Ten temat jest archiwizowany i nie można dodawać nowych odpowiedzi.

RoZy

Devil May Cry (seria)

Polecane posty

Grałem zarówno w MvC3 U i nie-U, tak samo jak we wszystkie SF4. Te "wielkie zmiany które potrzebowały nowych wersji za tą samą cenę" to z programistycznego punktu widzenia przestawienie kilku cyferek i obcięcie/dorobienie animacji. Plus postacie i areny.

Potwierdzam. Sam czytałem opinię Mike-Z, głównego projektana Skullgirls, który za darmo wypuszcza patche z 10x większą ilością zmian niż kolejne edycje tych wszystkich SF i tym podobnych gier i jak powiedział, aż nie zaczął tego robić, to nigdy nie zdawał sobie sprawy jak mało pracy inni wkładają w "nowe" edycję.

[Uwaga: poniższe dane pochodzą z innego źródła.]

(* ===== verification/DirCacheProps.v ===== *)
(** * Theorems on the directory cache of a client

    Runs of the steps of [DirCache.v]: the cache of names is a map with the latest
    it was told, no step faults, what [readdir] answers, the end of a directory
    handle, and the ways in which it goes wrong. *)
From S2P Require Import Prelude Replay DirCache DirCacheInv DirCacheStep.

(** ** Runs *)
Section runs.
Context `{PflDyn}.

(** Calm steps: a reply names each entry once, an entry of a page is not removed
    before the page is registered, and the buffer of a page stays where it is when
    it is cut to its size. *)
Definition dcalm (s : dirc) (l : dlabel) : Prop :=
  match l with
  | DName _ NcDelete n _ => all_settled s n
  | DReg _ _ ents _ => NoDup (pfd_name <$> ents) ∧ ∀ f, f ∈ ents → all_settled s (pfd_name f)
  | DFinish _ moved => moved = false
  | _ => True
  end.
Fixpoint ents_ino (ents : list pscfs_dirent) (n : name) : option Z :=
  match ents with
  | [] => None
  | f :: ents => if decide (pfd_name f = n) then Some (pfd_ino f) else ents_ino ents n
  end.
(** What the cache was told last about each name. *)
Definition told (s : dirc) (l : dlabel) (N : name → option Z) (n : name) : option Z :=
  match l with
  | DName _ op m cfid =>
      if decide (n = m) then
        match op, nc s m with
        | NcDelete, _ => None
        | NcClobber, _ | NcInsert, None | NcUpdate, Some _ => Some cfid
        | _, _ => N n
        end
      else N n
  | DReg _ _ ents _ => match ents_ino ents n with Some i => Some i | None => N n end
  | _ => N n
  end.
Inductive drun (s0 : dirc) : dirc → (name → option Z) → Prop :=
| drun_nil : drun s0 s0 (λ _, None)
| drun_cons s N l s' : drun s0 s N → dcalm s l → dstep l s = Done (tt, s') → drun s0 s' (told s l N).
End runs.

(** ** Steps *)
Lemma ents_ino_in ents n i : ents_ino ents n = Some i → in_ents ents n i.
Proof.
  induction ents as [|f ents IH]; [done|]. simpl. case_decide as Hn; [intros [= <-]; exists f; split_and!; [by left|done|done]|]. intros (g & ? & ? & ?)%IH. exists g. split_and!; [by right|done|done].
Qed.
Lemma ents_ino_none ents n : ents_ino ents n = None → ∀ i, ¬ in_ents ents n i.
Proof.
  induction ents as [|f ents IH]; simpl; [intros _ i (f & Hf & _); by apply elem_of_nil in Hf|]. case_decide as Hn; [done|]. intros Hx i (g & [->|Hg]%elem_of_cons & ? & ?); [done|]. apply (IH Hx i). by exists g.
Qed.
Section steps.
Context `{PflDynLaws}.

Definition latest (s : dirc) (N : name → option Z) : Prop := ∀ n i, nc s n = Some i → N n = Some i.
Lemma nc_fewer s s' : dinv s [] → dinv s' [] → (∀ n i, has s' n i → has s n i) → ∀ n i, nc s' n = Some i → nc s n = Some i.
Proof. intros I I' Hh n i Hn. apply (nc_has s [] n i I), Hh, (nc_has s' [] n i I'). done. Qed.
Lemma dstep_all s N l : dinv s [] → fid_ok s → latest s N → dcalm s l → wpb (dstep l) (λ _ s', dinv s' [] ∧ fid_ok s' ∧ latest s' (told s l N)) s.
Proof.
  intros I Hfid HN Hc. assert (∀ s', dinv s' [] → d_fid s' = d_fid s → (∀ n i, has s' n i → has s n i) → dinv s' [] ∧ fid_ok s' ∧ latest s' N) as Hless.
  { intros s' I' Hf Hh. split_and!; [done|unfold fid_ok; by rewrite Hf|]. intros n i Hn. by apply HN, (nc_fewer s s'). }
  assert (∀ s', dinv s' [] → d_fid s' = d_fid s → (∀ n i, has s' n i ↔ has s n i) → dinv s' [] ∧ fid_ok s' ∧ latest s' N) as Hsame by (intros s' I' Hf Hh; apply Hless; [done|done|]; intros n i; by apply Hh).
  destruct l as [now op m cfid|now off wait rc|now k rc|now k ents eof|now k|k moved|now off size retry|gen mtim]; simpl.
  - wb_step. eapply wpb_of, wp_mono; [apply wp_namecache; [done|done|]; by intros ->|]. intros rc s' (I' & Hf & _ & Hn). wb_step. split_and!; [done|unfold fid_ok; by rewrite Hf|].
    intros n i Hx. rewrite Hn in Hx. unfold nc_spec in Hx. simpl. specialize (HN n i). case_decide as Hm; [subst n|auto]. destruct op, (nc s m) as [j|]; simpl in Hx |- *; auto; by try (apply HN; congruence).
  - wb_step. eapply wpb_mono; [by apply wpb_issue|]. intros r s' (I' & Hf & Hh & _). wb_step. by apply Hless.
  - wb_step. wb_step. eapply wpb_mono; [apply wpb_error; [done|by apply Z.eqb_neq, negb_true_iff]|]. intros _ s' (I' & Hf & Hh). by apply Hsame.
  - destruct Hc as [Hc1 Hc2]. eapply wpb_mono; [by apply wpb_reg_begin|]. intros _ s' (I' & Hf & Hh). split_and!; [done|unfold fid_ok; by rewrite Hf|].
    intros n i Hx. apply (nc_has s' [] n i I'), Hh in Hx. simpl. destruct (ents_ino ents n) as [j|] eqn:He.
    + pose proof (ents_ino_in ents n j He) as Hj. destruct Hx as [(f & Hf1 & Hf2 & <-)|[_ Hx]]; [|by destruct (Hx j)]. f_equal. destruct Hj as (g & Hg1 & Hg2 & <-).
      assert (f = g) as ->; [|done]. apply list_elem_of_lookup in Hf1 as [x Hx], Hg1 as [y Hy]. assert (x = y) as ->; [|congruence].
      eapply (NoDup_lookup _ x y n Hc1); rewrite list_lookup_fmap; [by rewrite Hx; simpl; rewrite Hf2|by rewrite Hy; simpl; rewrite Hg2].
    + destruct Hx as [Hx|[Hx _]]; [by destruct (ents_ino_none ents n He i)|]. apply HN. by apply (nc_has s [] n i I).
  - eapply wpb_mono; [by apply wpb_reg_end|]. intros _ s' (I' & Hf & Hh). by apply Hsame.
  - simpl in Hc. subst moved. eapply wpb_mono; [by apply wpb_finish|]. intros _ s' (I' & Hf & Hh). by apply Hsame.
  - wb_step. unfold mslfsop_readdir. wb_step; [wb_step; wb_step; by apply Hsame|]. wb_step. wb_step. eapply wpb_mono; [apply wpb_readdir_scan; [done|]; split; [apply I|]; intros p Hp; by apply (di_pages _ _ I)|].
    intros r s' (I' & [_ _ Hf Hh] & _). wb_step. by apply Hless.
  - apply wpb_of, wp_modify. apply Hsame; [|done|done]. destruct I as [I1 I2 I3 I4 I5 I6 I7 I8 I9 I10 I11 I12 I13]. split; try done. intros p g Hg. by destruct (I8 p g Hg).
Qed.
Lemma dinv_init fid gen mtim : dinv (dirc_init fid gen mtim) [].
Proof.
  split; simpl; try done; try apply NoDup_nil_2.
  - intros id. rewrite lookup_empty. split; [intros Hx; by apply elem_of_nil in Hx|by intros [[? ?] _]].
  - intros id. rewrite lookup_empty. by intros [? ?].
  - intros id. rewrite lookup_empty. split; [intros Hx; by apply elem_of_nil in Hx|done].
  - intros p. rewrite lookup_empty. split; [intros Hx; by apply elem_of_nil in Hx|by intros [? ?]].
  - intros p id [(g & Hg & _)|(l & b & (k & n & e & Hk) & _)]; [simpl in Hg; by rewrite lookup_empty in Hg|simpl in Hk; by rewrite lookup_empty in Hk].
  - intros id. rewrite !lookup_empty. intros [[? ?]|[[? ?]|[? ?]]]; done.
Qed.
Definition good_fid (fid : Z) : Prop := fid = SLFID_ROOT ∨ SLFID_MIN ≤ fid.
Lemma drun_inv fid gen mtim s N : good_fid fid → drun (dirc_init fid gen mtim) s N → dinv s [] ∧ fid_ok s ∧ latest s N.
Proof.
  intros Hf. induction 1 as [|s N l s' _ (I & F & HL) Hc Hs]; [split_and!; [apply dinv_init|done|done]|]. by apply (wpb_done _ _ _ _ _ Hs (dstep_all s N l I F HL Hc)).
Qed.
End steps.

(** ** What a reply has *)
Definition dirents_size `{PflDyn} (l : list pscfs_dirent) : Z := foldr (λ f n, PFL_DIRENT_SIZE (Z.of_nat (length (pfd_name f))) + n) 0 l.
Lemma rd_start_split off t l : ∃ pre, l = pre ++ rd_start off t l ∧ (rd_start off t l = [] ∨ (pre = [] ∧ off = t) ∨ ∃ f, last pre = Some f ∧ pfd_off f = off).
Proof.
  revert t. induction l as [|f l IH]; intros t; simpl; [exists []; by split; [|left]|]. destruct (Z.eqb_spec off t) as [->|Hne]; [exists []; split; [done|right; by left]|].
  destruct (IH (pfd_off f)) as (pre & Hl & Hc). exists (f :: pre). split; [by rewrite Hl at 1|]. destruct Hc as [?|[[-> Ho]|(g & Hg & <-)]]; [by left|right; right; exists f; by rewrite Ho|right; right]. exists g. split; [|done]. by rewrite last_cons, Hg.
Qed.
(** The search stops at the dirent behind the first one with the offset. *)
Lemma rd_start_nil off t l : rd_start off t l = [] → (off = t → l = []) ∧ ∀ f l1 l2, l = l1 ++ f :: l2 → pfd_off f = off → l2 = [].
Proof.
  revert t. induction l as [|f l IH]; intros t; simpl; [intros _; split; [done|]; by intros f [|] l2|]. destruct (Z.eqb_spec off t) as [|Hne]; [done|]. intros Hs. destruct (IH _ Hs) as [H1 H2]. split; [done|].
  intros g [|h l1] l2 [= -> ->] Hg; [by apply H1|by apply (H2 g l1)].
Qed.
Lemma pfds_of_ok m l r : pfds_of m l = Done r → Forall2 (λ id f, m !! id = Some f) l r.
Proof.
  revert r. induction l as [|id l IH]; intros r; simpl; [intros [= <-]; constructor|]. destruct (m !! id) as [f|] eqn:Hf; [|done]. destruct (pfds_of m l) as [r'|]; [|done]. intros [= <-]. constructor; [done|by apply IH].
Qed.
(** When nothing was taken out of a page, the dirent that [dircache_hasoff] found
    has another one behind it. *)
Lemma rd_start_finds s p g ids base id f off :
  dinv s [] → d_pg s !! p = Some g → dcp_dents_off g = Some ids → pfds_of (d_pfd s) (take (length ids) (dcp_base g)) = Done base →
  off ≠ dcp_nextoff g → id ∈ ids → d_pfd s !! id = Some f → pfd_off f = off → rd_start off (dcp_off g) base = [] → (length ids < length (dcp_base g))%nat.
Proof.
  intros I Hg Hd Hb Hno Hi Hf Ho Hs. destruct (decide (length ids < length (dcp_base g))%nat) as [|Hlen]; [done|exfalso]. rewrite take_ge in Hb by lia. apply pfds_of_ok in Hb.
  destruct (go_dents _ _ _ (di_page _ _ I p g Hg) ids id Hd Hi) as [_ Hbase]. apply list_elem_of_lookup in Hbase as [j Hj]. destruct (Forall2_lookup_l _ _ _ _ _ Hb Hj) as (f' & Hj' & Hf'). assert (f' = f) as -> by congruence.
  assert (drop (S j) base = []) as Hl by (apply (proj2 (rd_start_nil _ _ _ Hs) f (take j base)); [by rewrite take_drop_middle|done]).
  assert (last (dcp_base g) = Some id) as Hlast.
  { rewrite last_lookup. replace (pred (length (dcp_base g))) with j; [done|]. apply (f_equal length) in Hl. rewrite length_drop in Hl. simpl in Hl. pose proof (Forall2_length _ _ _ Hb). apply lookup_lt_Some in Hj'. lia. }
  pose proof (go_next _ _ _ (di_page _ _ I p g Hg) id Hlast) as Hnx. rewrite Hf in Hnx. simpl in Hnx. congruence.
Qed.
Lemma rd_fit_split `{PflDyn} size len l : len ≤ size → ∃ post, l = rd_fit size len l ++ post ∧ len + dirents_size (rd_fit size len l) ≤ size ∧
  ∀ f post', post = f :: post' → size < len + dirents_size (rd_fit size len l ++ [f]).
Proof.
  revert len. induction l as [|f l IH]; intros len Hlen; simpl; [exists []; split_and!; [done|unfold dirents_size; simpl; lia|done]|].
  destruct (Z.ltb_spec size (PFL_DIRENT_SIZE (Z.of_nat (length (pfd_name f))) + len)) as [Hs|Hs].
  - exists (f :: l). split_and!; [done|unfold dirents_size; simpl; lia|]. intros g post' [= <- <-]. unfold dirents_size. simpl. lia.
  - destruct (IH (len + PFL_DIRENT_SIZE (Z.of_nat (length (pfd_name f))))) as (post & Hl & Hsz & Hn); [lia|]. exists post. split_and!; [by rewrite Hl at 1|unfold dirents_size in *; simpl; lia|].
    intros g post' Hp. specialize (Hn g post' Hp). unfold dirents_size in *. simpl. lia.
Qed.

A co do samych remake'ów DMC...

Jeśli DMC4 SE wyjdzie na PC i faktycznie będzie tam grywalny Vergil... to moje pieniądze (prędzej czy później) mają. DmC jeszcze nie posiadam ale gdyby było na PC też bym w końcu kupił bo właśnie przymierzałem się do kupienia go na promocji.

Link do komentarza
Udostępnij na innych stronach

@Kaw - nie warto. Do SoS włącznie gra jest żenująco łatwa, od DMD wzwyż poziom trudności buduje się fatalnie dobranymi rotacjami przeciwników występującymi w pięciu falach na każde starcie, gdzie każdy mob to gąbka na obrażenia. Boss-fighty są nijakie, "kolorowi wrogowie" to poroniony pomysł rodzący chore ilości frustracji, system rang stylowych jest zepsuty (rangi do S włącznie nie obniżają się z upływem czasu, zaś sama gra wydaje się podliczać raczej ilość obrażeń, niż sprawdzać różnorodność kombosów - innymi słowy "use Aquila/Summoned Swords to SSSensational"), bronie są nieciekawe, system walki opiera się na pstrokatych animacjach, dodge nie przerywa animacji ataku (podstawowa rzecz w slasherach z osobnym przyciskiem do uniku - nawet budżetowa Korra miała "dodge cancel")...

DT jest bezużyteczne, brak Lock-Ona doprowadza do białej gorączki, etapy platformowe są, bo są, filtry nałożone na grafikę wypalą ci oczy, gra hula na UE3 (doczytywanie tekstur plus spadki framerate'u i długie loadingi), art style broni się jedynie ładnymi (choć sztampowymi) lokacjami i niektórymi przeciwnikami, muzyka jest mętna (poza kawałkiem w klubie, "What The **** Is Wrong With You" i tymi częściami "Never Surrender", które nie ryją gwoździem po bębenkach - nijak to się ma do OST DMC3/4)...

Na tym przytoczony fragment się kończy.